Not exactly. The tricky part lies in the details, particularly in section 19 of the legislation, as noted by Lucas Long, head of global privacy strategy at InfoTrust, a data governance consulting company. This section, which grants enforcement powers to individuals, makes the legislation a tough sell, he continued. Historically, Long said the inclusion of a private right of action has been a major hurdle in comprehensive state privacy laws, and it’s largely absent here too. This has been a headache for privacy offices at major advertisers dealing with laws like California’s Invasion of Privacy Act and the federal Video Privacy Protection Act. It’s likely that both trade industry groups and big advertising technology platforms will push back, especially on this point, Long added.

What happens next?

For the APRA to become law, it must first be introduced in Congress, undergo review by relevant committees, be debated and voted on in both the House and the Senate, and potentially reconciled if there are differences between versions. Finally, it needs approval from the President. This process entails various stages of consideration, negotiation, and possible amendments before it can be enacted. Public input, lobbying efforts, and political dynamics all influence the bill’s journey through Congress

Will the upcoming election affect APRA’s path?

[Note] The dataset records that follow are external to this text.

(** X5 at a stream of two fragments. *)
Lemma respond_last_yield_final_example :
  let backend := streams {| chunks := [Some "Hel"; Some "lo"]; ending := Exhausted |} in
  let σ : Store := {[0 := [("q", Some "a")]]} in
  let env := {| world := 0; trace := [] |} in
  let r := respond backend "hi" 0 "sys" σ env in
  last (yields r) = Some (1, [("q", Some "a"); ("hi", Some "Hello")])
  ∧ store_after r !! 1 = Some [("q", Some "a"); ("hi", Some "Hello")].
Proof.
  intros backend σ env r.
  assert (last (yields r) = Some (1, [("q", Some "a"); ("hi", Some "Hello")]))
    as Hlast by (vm_compute; reflexivity).
  split; [exact Hlast |].
  exact (respond_last_yield_final backend "hi" 0 "sys" σ env 1 _ Hlast).
Defined.

(** X6 at two exchanges in a row. *)
Lemma respond_next_request_example :
  let backend := streams {| chunks := [Some "Hel"; Some "lo"]; ending := Exhausted |} in
  let σ : Store := {[0 := [("q", Some "a")]]} in
  let env := {| world := 0; trace := [] |} in
  let r := respond backend "hi" 0 "sys" σ env in
  ending (backend (respond_request "sys" (σ !!! 0) "hi") (world env)).1
  = Exhausted
  ∧ last (yields r) = Some (1, [("q", Some "a"); ("hi", Some "Hello")])
  ∧ trace (env_after (respond backend "more" 1 "sys" (store_after r) (env_after r)))
    = [ChatCompletion
         {| messages := [mkMessage "system" (Some "sys");
                         mkMessage "user" (Some "q");
                         mkMessage "assistant" (Some "a");
                         mkMessage "user" (Some "hi")];
            max_tokens := 512; stream := true;
            temperature := 0.7%Q; top_p := 0.95%Q |};
       ChatCompletion
         {| messages := [mkMessage "system" (Some "sys");
                         mkMessage "user" (Some "q");
                         mkMessage "assistant" (Some "a");
                         mkMessage "user" (Some "hi");
                         mkMessage "assistant" (Some "Hello");
                         mkMessage "user" (Some "more")];
            max_tokens := 512; stream := true;
            temperature := 0.7%Q; top_p := 0.95%Q |}].
Proof.
  intros backend σ env r.
  assert (ending (backend (respond_request "sys" (σ !!! 0) "hi") (world env)).1
          = Exhausted) as Hend by reflexivity.
  assert (last (yields r) = Some (1, [("q", Some "a"); ("hi", Some "Hello")]))
    as Hlast by (vm_compute; reflexivity).
  split; [exact Hend |]. split; [exact Hlast |].
  exact (respond_next_request backend "hi" "more" 0 "sys" σ env 1 _ Hend Hlast).
Defined.
Lemma scan_step_found_ok d all acc folder :
  folder ∈ all → found_ok d all acc → found_ok d all (scan_step d acc folder).
Proof.
  intros Hin [Hp He].
  destruct (readable_folder_dec d folder) as [[files Hr]|Hno];
    [|by rewrite (scan_step_unreadable _ _ _ Hno)].
  rewrite (scan_step_readable _ _ _ _ Hr). cbv zeta.
  assert (Hp' : ∀ e,
    let acc1 := match List.find (λ f, Str.endsWith f ".uproject") files with
                | Some uproject =>
                    {| projectRoot := folder; engineRoot := e;
                       projectName := Path.parse_name uproject |}
                | None => acc
                end in
    projectRoot acc1 = EmptyString ∨
    projectRoot acc1 ∈ all ∧
    ∃ files' u, readable_folder d (projectRoot acc1) files' ∧
                List.find (λ f, Str.endsWith f ".uproject") files' = Some u ∧
                projectName acc1 = Path.parse_name u).
  { intros e. cbv zeta. destruct (List.find _ files) as [u|] eqn:Hu; [|done].
    right. split; [done|]. by exists files, u. }
  destruct (Fs.existsSync d (markerPath folder)) eqn:Hex.
  - split; [apply Hp'|]. right. split; [done|].
    by apply (has_marker_existsSync _ _ _ Hr).
  - split; [apply Hp'|]. by destruct (List.find _ files).
Qed.

Lemma scan_all_found_ok d all folders acc :
  (∀ f, f ∈ folders → f ∈ all) → found_ok d all acc →
  found_ok d all (fold_left (scan_step d) folders acc).
Proof.
  revert acc. induction folders as [|f folders IH]; intros acc Hsub Hok;
    simpl; [done|].
  apply IH.
  - intros g Hg. apply Hsub. by right.
  - apply scan_step_found_ok; [|done]. apply Hsub. by left.
Qed.
(** C1 (as amended): when [d >= 0] and the products [m*d] and [n*d] fit in
    an [int], the call returns a matrix whose sub-block at rows
    [k*m, (k+1)*m) and columns [k*n, (k+1)*n), for every [k] in [0, d),
    is [A]: in the dense overload coefficient for coefficient, for every
    element type; in the sparse overload with the stored coordinates of
    [A], each holding the stored values of [A] added to 0, that is
    [0 + v] for the one stored [v] when [A] stores no coordinate twice.
    [0 + v] is [v] for an [int]; for a double it is [v], except that
    [-0.0] becomes [+0.0]. *)
Theorem C1_diagonal_blocks_equal_A
    (heap : nat -> T) (A B0 : Dense.Matrix T) (S SB0 : Sparse.SparseMatrix T) (d : Z) :
  Dense.wf A -> Dense.wf B0 -> Sparse.wf S ->
  fits (Dense.rows A) (Dense.cols A) d ->
  fits (Sparse.rows S) (Sparse.cols S) d ->
  (exists B, Dense.repdiag heap A d B0 = Ok B /\
     forall k r c, 0 <= k < d -> 0 <= r < Dense.rows A -> 0 <= c < Dense.cols A ->
       Dense.coeff B (k * Dense.rows A + r) (k * Dense.cols A + c) = Dense.coeff A r c) /\
  (exists B, Sparse.repdiag S d SB0 = Ok B /\
     forall k r c, 0 <= k < d -> 0 <= r < Sparse.rows S -> 0 <= c < Sparse.cols S ->
       Sparse.entry B (k * Sparse.rows S + r) (k * Sparse.cols S + c) =
         Sparse.accumulated None (Sparse.stored_under r (column S c)) /\
       (Sparse.no_duplicates S ->
        Sparse.entry B (k * Sparse.rows S + r) (k * Sparse.cols S + c) =
          add zero <$> Sparse.entry S r c) /\
       (Sparse.no_duplicates S -> (forall x : T, add zero x = x) ->
        Sparse.entry B (k * Sparse.rows S + r) (k * Sparse.cols S + c) =
          Sparse.entry S r c /\
        Sparse.coeff B (k * Sparse.rows S + r) (k * Sparse.cols S + c) =
          Sparse.coeff S r c)) /\
  (forall x : Int.int, add zero x = x) /\
  (forall x : double, add zero x = unsigned_zero x).
Proof.
  intros HA HB0 HS HfA HfS. split; [|split; [|split]].
  - destruct (dense_repdiag_spec heap A d B0 HA HB0 HfA)
      as (_ & B & _ & HB & _ & _ & _ & Hblock & _).
    exists B. auto.
  - destruct (sparse_repdiag_general S SB0 d HS HfS)
      as (B & Hrep & Hr & Hc & _ & _ & Hent & _).
    exists B. split; [exact Hrep|]. intros k r c Hk Hr' Hc'.
    assert (Sparse.entry B (k * Sparse.rows S + r) (k * Sparse.cols S + c) =
            Sparse.accumulated None (Sparse.stored_under r (column S c))) as Hacc
      by now rewrite Hent, inserted_on_block.
    assert (Sparse.no_duplicates S ->
            Sparse.entry B (k * Sparse.rows S + r) (k * Sparse.cols S + c) =
            add zero <$> Sparse.entry S r c) as Hone.
    { intros Hnd. rewrite Hacc, stored_under_NoDup by now apply column_NoDup.
      rewrite entry_column by lia.
      now destruct (Sparse.vlookup r (column S c)). }
    split; [exact Hacc|]. split; [exact Hone|].
    intros Hnd Hlaw.
    assert (Sparse.entry B (k * Sparse.rows S + r) (k * Sparse.cols S + c) =
            Sparse.entry S r c) as Hsame.
    { rewrite (Hone Hnd). destruct (Sparse.entry S r c) as [x|]; [|reflexivity].
      simpl. now rewrite Hlaw. }
    split; [exact Hsame|].
    rewrite !coeff_entry by nia. now rewrite Hsame.
  - exact int_add_zero_l.
  - exact double_zero_plus.
Qed.
(** The facilitator of an instance: [useFacilitator(config.facilitator)]
    with [verifyFn] and [settleFn] swapped in when given. *)
Definition configured_facilitator (cfg : Config) : Facilitator W PaymentPayload :=
  let facilitator0 := useFacilitator (facilitator cfg) in
  let facilitator1 :=
    match verifyFn cfg with
    | Some f => {| verify := f; settle := settle facilitator0 |}
    | None => facilitator0
    end in
  match settleFn cfg with
  | Some f => {| verify := verify facilitator1; settle := f |}
  | None => facilitator1
  end.

(** [new PaymentMiddleware(config)]. *)
Definition new_PaymentMiddleware (cfg : Config)
  : ConstructionError + Middleware :=
  let facilitator := configured_facilitator cfg in
  match resolve_resource cfg with
  | None =>
      inl (PaymentMiddlewareConfigError
             "Either config.resource or resourceFromRequest must be provided")
  | Some resource =>
      match price_converter cfg (price cfg) (c_network cfg) with
      | AtomicError err => inl (PaymentMiddlewareConfigError err)
      | AtomicOk amount asset =>
          match getAddress (c_payTo cfg) with
          | inl e => inl (ForeignError e)
          | inr payTo =>
              match getAddress (address asset) with
              | inl e => inl (ForeignError e)
              | inr assetAddress =>
                  inr {|
                    mw_config :=
                      {| rc_price := price cfg; rc_network := c_network cfg;
                         rc_config := config cfg |};
                    mw_facilitator := facilitator;
                    mw_paymentReq :=
                      {| t_scheme := "exact";
                         t_network := c_network cfg;
                         t_maxAmountRequired := amount;
                         t_description :=
                           nullish (config cfg ≫= m_description) "";
                         t_mimeType :=
                           nullish (config cfg ≫= m_mimeType) "application/json";
                         t_payTo := payTo;
                         t_maxTimeoutSeconds :=
                           nullish (config cfg ≫= m_maxTimeoutSeconds) 300;
                         t_asset := assetAddress;
                         t_outputSchema := config cfg ≫= m_outputSchema;
                         t_extra := eip712 asset |};
                    mw_resource := resource;
                    mw_paymentFromRequest := paymentFromRequest cfg;
                    mw_canRenderPaywall := canRenderPaywall cfg |}
              end
          end
      end
  end.
(** The data pin is high (not ready) for [k] reads from read number [r] on,
    and low (ready) at the next one. *)
Definition readyAfter (dev : Device) (r k : nat) : Prop :=
  (forall j, (j < k)%nat -> dataLevel dev (r + j) = true) /\
  dataLevel dev (r + k) = false.

(** From read number [r] on the data pin presents the 24 bits of [P], most
    significant first. *)
Definition presents (dev : Device) (r : nat) (P : Z) : Prop :=
  forall i, (i < 24)%nat ->
    dataLevel dev (r + i) = Z.testbit P (23 - Z.of_nat i).

(** The object's own fields are the same in both states. *)
Definition sameFields (s s' : HX711) : Prop :=
  offset s' = offset s /\ scale s' = scale s /\
  latestReading s' = latestReading s /\ channelGain s' = channelGain s.

Definition sumZ (l : list Z) : Z := fold_right Z.add 0 l.

(** [Preserves R m]: every run of [m] that returns relates the state before
    to the state after. *)
Definition Preserves {A} (R : HX711 -> HX711 -> Prop) (m : M A) : Prop :=
  forall s a s', m s = Some (a, s') -> R s s'.

(** The relations that the frame statements use. *)
Definition keepsOffset (s s' : HX711) : Prop := offset s' = offset s.
Definition keepsScale (s s' : HX711) : Prop := scale s' = scale s.
Definition keepsCalibration (s s' : HX711) : Prop :=
  offset s' = offset s /\ scale s' = scale s.

(** The trace of [s'] is that of [s] with more events after it. *)
Definition extends (s s' : HX711) : Prop :=
  exists es, trace s' = trace s ++ es.

Definition keepsGain (s s' : HX711) : Prop := channelGain s' = channelGain s.
Definition keepsLatestReading (s s' : HX711) : Prop :=
  latestReading s' = latestReading s.

(** Every rising edge of the clock in [es] is followed at once by the falling
    edge. *)
Fixpoint pulsesClosed (es : list Event) : bool :=
  match es with
  | [] => true
  | ClockWrite true :: rest =>
      match rest with
      | ClockWrite false :: rest' => pulsesClosed rest'
      | _ => false
      end
  | _ :: rest => pulsesClosed rest
  end.

(** [s'] comes after [s] through events in which every pulse is closed. *)
Definition pulsed (s s' : HX711) : Prop :=
  exists es, trace s' = trace s ++ es /\ pulsesClosed es = true.

Create HintDb frame.
Create HintDb pulse.

Section Acquisition.

Variable dev : Device.
Variable fuel : nat.

(** [acquires s l s']: from [s], successive runs of the retry loop of
    [__readRawAverage] obtain the samples [l] and end in [s']. *)
Inductive acquires : HX711 -> list Z -> HX711 -> Prop :=
| acquires_nil s : acquires s [] s
| acquires_cons s v s1 l s2 :
    readUntilSample dev fuel s = Some (v, s1) ->
    acquires s1 l s2 ->
    acquires s (v :: l) s2.

End Acquisition.

(** ** The behaviour the specification words for the Taring state *)

(** Taring as the specification words it: [tare()], then [read()], until the
    absolute reading is below 0.5. *)
Fixpoint taring_tare_first (dev : Device) (fuel : nat) : M unit :=
  match fuel with
  | O => out_of_fuel
  | S fuel' =>
      tare dev fuel' ;;
      reading <- read dev fuel' ;;
      if Num.ge (Num.abs reading) (Fin (1 # 2))
      then taring_tare_first dev fuel'
      else ret tt
  end.

(** [__begin] with that loop in place of the one in the code. *)
Definition begin_tare_first (dev : Device) (fuel : nat) : M bool :=
  g <- getChannelGain ;;
  (if negb (ChannelGain_eqb g CHANNEL_A_GAIN_128)
   then setChannelGain dev fuel g false ;; ret tt
   else ret tt) ;;
  taring_tare_first dev fuel ;;
  ret true.

(** ** Devices used as concrete inputs *)

(** A device that is ready at every 25th read and then presents the 24 bits
    of [sample q] for its [q]-th conversion; every clock call is one
    microsecond after the previous one. *)
Definition sampleDevice (sample : nat -> Z) : Device :=
  {| dataLevel := fun r =>
       match (r mod 25)%nat with
       | O => false
       | m => Z.testbit (sample (r / 25)%nat) (24 - Z.of_nat m)
       end;
     microtime := fun n => Z.of_nat n |}.

(** A device whose data pin never goes low. *)
Definition deadDevice : Device :=
  {| dataLevel := fun _ => true; microtime := fun n => Z.of_nat n |}.

(** A device that is ready after three polls and fast on every pulse. *)
Definition lateDevice : Device :=
  {| dataLevel := fun r => (r <? 3)%nat; microtime := fun n => Z.of_nat n |}.

(** A device that is always ready and whose first clock pulse takes 60
    microseconds; the later ones take one. *)
Definition slowFirstPulse : Device :=
  {| dataLevel := fun _ => false;
     microtime := fun n => match n with O => 0 | _ => 59 + Z.of_nat n end |}.

(** A device whose conversions all read 0. *)
Definition zeroDevice : Device := sampleDevice (fun _ => 0).

(** The driver on [zeroDevice] after [new HX711(...)] with the default scale
    and gain and then [calibrateScale(1)]. *)
Definition afterZeroCalibration : HX711 :=
  match constructor zeroDevice 3 None None with
  | Some s =>
      match calibrateScale zeroDevice 2 (Fin 1) s with
      | Some (_, s') => s'
      | None => s
      end
  | None => constructed None None
  end.

(** A device that converts 1000 on demand and whose 25th clock pulse, the
    first gain pulse of the first read, takes 101 microseconds. *)
Definition slowGainPulse : Device :=
  {| dataLevel := dataLevel (sampleDevice (fun _ => 1000));
     microtime := fun n =>
       if (n <? 49)%nat then Z.of_nat n else Z.of_nat n + 100 |}.

(** Conversions that read 1000 once in eleven and 0 otherwise. *)
Definition driftSample (q : nat) : Z :=
  if (q mod 11 =? 0)%nat then 1000 else 0.

Definition driftingDevice : Device := sampleDevice driftSample.

(** * Properties *)

(** ** Integer operations *)

Lemma wrap_small z : - 2 ^ 31 <= z < 2 ^ 31 -> Int32.wrap z = z.
Proof.
  intros Hz. unfold Int32.wrap.
  rewrite Z.mod_small; lia.
Qed.

Lemma lor_double_bit d b : 0 <= b <= 1 -> Z.lor (2 * d) b = 2 * d + b.
Proof.
  intros Hb.
  assert (Hland : Z.land (2 * d) b = 0).
  { assert (b = 0 \/ b = 1) as [-> | ->] by lia.
    - apply Z.land_0_r.
    - change 1 with (Z.ones 1). rewrite Z.land_ones by lia.
      change (2 ^ 1) with 2. rewrite Z.mul_comm. apply Z.mod_mul. lia. }
  rewrite <- Z.lxor_lor by exact Hland.
  symmetry. apply Z.add_nocarry_lxor. exact Hland.
Qed.

Lemma shl_or_bit d b :
  0 <= d < 2 ^ 23 -> 0 <= b <= 1 ->
  Int32.or (Int32.shl d 1) b = 2 * d + b.
Proof.
  intros Hd Hb. unfold Int32.or, Int32.shl.
  change (1 mod 32) with 1.
  rewrite (wrap_small d) by lia.
  rewrite Z.shiftl_mul_pow2 by lia. change (2 ^ 1) with 2.
  rewrite !(wrap_small (d * 2)) by lia.
  rewrite (wrap_small b) by lia.
  rewrite (Z.mul_comm d 2). apply lor_double_bit. exact Hb.
Qed.

(** Bit 23 of a 24-bit pattern is set exactly from [2 ^ 23] on. *)
Lemma testbit_23 P : 0 <= P < 2 ^ 24 -> Z.testbit P 23 = (2 ^ 23 <=? P).
Proof.
  intros HP. destruct (Z.leb_spec (2 ^ 23) P) as [Hge | Hlt].
  - apply Z.testbit_true; [lia |].
    assert (P / 2 ^ 23 = 1) as ->; [| reflexivity].
    symmetry. apply (Z.div_unique P (2 ^ 23) 1 (P - 2 ^ 23)); lia.
  - apply Z.testbit_false; [lia |].
    rewrite Z.div_small by lia. reflexivity.
Qed.

Lemma testbit_high P n : 0 <= P < 2 ^ 24 -> 24 <= n -> Z.testbit P n = false.
Proof.
  intros HP Hn. rewrite <- (Z.mod_small P (2 ^ 24)) by lia.
  apply Z.mod_pow2_bits_high. lia.
Qed.

Lemma and_sign_bit P :
  0 <= P < 2 ^ 24 ->
  Int32.and P 0x800000 = if Z.testbit P 23 then 2 ^ 23 else 0.
Proof.
  intros HP. unfold Int32.and.
  rewrite (wrap_small P), (wrap_small 0x800000) by lia.
  change 0x800000 with (2 ^ 23).
  apply Z.bits_inj'. intros n Hn.
  rewrite Z.land_spec, Z.pow2_bits_eqb by lia.
  destruct (Z.eqb_spec 23 n) as [<- | Hne].
  - rewrite andb_true_r. destruct (Z.testbit P 23) eqn:E.
    + rewrite Z.pow2_bits_true; [reflexivity | lia].
    + symmetry. apply Z.bits_0.
  - rewrite andb_false_r. destruct (Z.testbit P 23).
    + rewrite Z.pow2_bits_false; [reflexivity | lia].
    + rewrite Z.bits_0. reflexivity.
Qed.

Lemma xor_ones P :
  0 <= P < 2 ^ 24 -> Int32.xor P 0xffffff = Z.lxor P 0xffffff /\
                     Z.lxor P 0xffffff = 0xffffff - P.
Proof.
  intros HP. unfold Int32.xor.
  rewrite (wrap_small P), (wrap_small 0xffffff) by lia.
  split; [reflexivity |].
  change 0xffffff with (Z.ones 24).
  assert (Hsub : Z.ldiff P (Z.ones 24) = 0).
  { rewrite Z.ldiff_ones_r by lia.
    rewrite Z.shiftr_div_pow2, Z.div_small by lia. apply Z.shiftl_0_l. }
  rewrite (Z.sub_nocarry_ldiff (Z.ones 24) P Hsub).
  apply Z.bits_inj'. intros n Hn.
  rewrite Z.lxor_spec, Z.ldiff_spec.
  destruct (Z.ltb_spec n 24) as [Hlt | Hge].
  - rewrite Z.ones_spec_low by lia. destruct (Z.testbit P n); reflexivity.
  - rewrite Z.ones_spec_high, testbit_high by lia. reflexivity.
Qed.

(** The conversion of [__readRaw] is the two's complement reading of the 24
    bits. *)
Lemma signedData_spec P :
  0 <= P < 2 ^ 24 ->
  signedData P = (if Z.testbit P 23 then - (Z.lxor P 0xffffff + 1) else P) /\
  signedData P = (if 2 ^ 23 <=? P then P - 2 ^ 24 else P).
Proof.
  intros HP. unfold signedData.
  rewrite and_sign_bit by exact HP.
  destruct (xor_ones P HP) as [-> Hx].
  rewrite <- testbit_23 by exact HP.
  destruct (Z.testbit P 23); simpl (_ =? _).
  - split; [lia | rewrite Hx; lia].
  - split; reflexivity.
Qed.

Lemma isSentinel_spec P :
  isSentinel P = true <-> P = 0x7fffff \/ P = 0x800000.
Proof.
  unfold isSentinel. rewrite orb_true_iff, !Z.eqb_eq. reflexivity.
Qed.

(** What [decode] answers on a 24-bit pattern. *)
Lemma decode_spec P :
  0 <= P < 2 ^ 24 ->
  (P = 0x7fffff \/ P = 0x800000 -> decode P = RawFalse) /\
  (P <> 0x7fffff -> P <> 0x800000 ->
   exists v, decode P = RawNumber v /\
     v = (if Z.testbit P 23 then - (Z.lxor P 0xffffff + 1) else P) /\
     - (2 ^ 23 - 1) <= v <= 2 ^ 23 - 2).
Proof.
  intros HP. unfold decode. split.
  - intros H. apply isSentinel_spec in H. rewrite H. reflexivity.
  - intros H1 H2.
    destruct (isSentinel P) eqn:E.
    + apply isSentinel_spec in E. tauto.
    + exists (signedData P). destruct (signedData_spec P HP) as [Ha Hb].
      split; [reflexivity | split; [exact Ha |]].
      rewrite Hb. destruct (Z.leb_spec (2 ^ 23) P); lia.
Qed.

(** ** States and sequencing *)

Lemma advance_0 s : advance 0 0 [] s = s.
Proof.
  destruct s. unfold advance. simpl.
  rewrite app_nil_r. reflexivity.
Qed.

Lemma advance_advance r1 t1 es1 r2 t2 es2 s :
  advance r2 t2 es2 (advance r1 t1 es1 s) =
  advance (r1 + r2) (t1 + t2) (es1 ++ es2) s.
Proof.
  unfold advance. simpl.
  rewrite !Nat.add_assoc, app_assoc.
  rewrite (Nat.add_comm r2 r1), (Nat.add_comm t2 t1). reflexivity.
Qed.

Lemma advance_ext r t es r' t' es' s :
  r = r' -> t = t' -> es = es' -> advance r t es s = advance r' t' es' s.
Proof. intros -> -> ->. reflexivity. Qed.

Lemma emit_advance e s : emit e s = advance 0 0 [e] s.
Proof. reflexivity. Qed.

Lemma next_read_advance s : next_read s = advance 1 0 [] s.
Proof.
  unfold next_read, advance. rewrite app_nil_r. reflexivity.
Qed.

Lemma next_tick_advance s : next_tick s = advance 0 1 [] s.
Proof.
  unfold next_tick, advance. rewrite app_nil_r. reflexivity.
Qed.

Lemma sameFields_refl s : sameFields s s.
Proof. unfold sameFields. auto. Qed.

Lemma sameFields_trans s1 s2 s3 :
  sameFields s1 s2 -> sameFields s2 s3 -> sameFields s1 s3.
Proof. unfold sameFields. intuition congruence. Qed.

Lemma sameFields_advance r t es s : sameFields s (advance r t es s).
Proof. unfold sameFields. simpl. auto. Qed.

Lemma bind_Some {A B} (m : M A) (k : A -> M B) s a s' :
  m s = Some (a, s') -> bind m k s = k a s'.
Proof. unfold bind. intros ->. reflexivity. Qed.

Lemma bind_None {A B} (m : M A) (k : A -> M B) s :
  m s = None -> bind m k s = None.
Proof. unfold bind. intros ->. reflexivity. Qed.

Lemma bind_bind {A B C} (m : M A) (k : A -> M B) (k' : B -> M C) s :
  bind (bind m k) k' s = bind m (fun a => bind (k a) k') s.
Proof. unfold bind. destruct (m s) as [[a s1] |]; reflexivity. Qed.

Probably not. The fact that APRA is bipartisan, with support from members of both parties, should insulate it from any turbulence caused by the presidential race. Recent Senate hearings on social media platforms reinforce this view. At most, the election might slow down discussions and passage of the legislation, but it’s unlikely to dictate its fate.

How has the ad industry taken the announcement?

Pretty much as expected. The IAB, for instance, acknowledged the progress made but emphasized the need for further refinements. In a statement following the proposal for APRA, the trade body stressed the importance of full preemption of state laws to establish a consistent national code. It also expressed concerns about a potential flood of lawsuits with the inclusion of a private right of action, urging for ironclad language. Additionally, the organization advocated for a grace period of at least a year for companies to comply before enforcement kicks in.

Anything more to add? 

Well, let’s zoom out and put APRA’s proposal into context. As InfoTrust’s Long pointed out, this move suggests that the era of big tech exceptionalism is fading. With FTC investigations and actions focusing on big tech, both from antitrust and privacy perspectives, it’s evident that federal regulators are shifting their priority back to consumers and away from shielding big tech.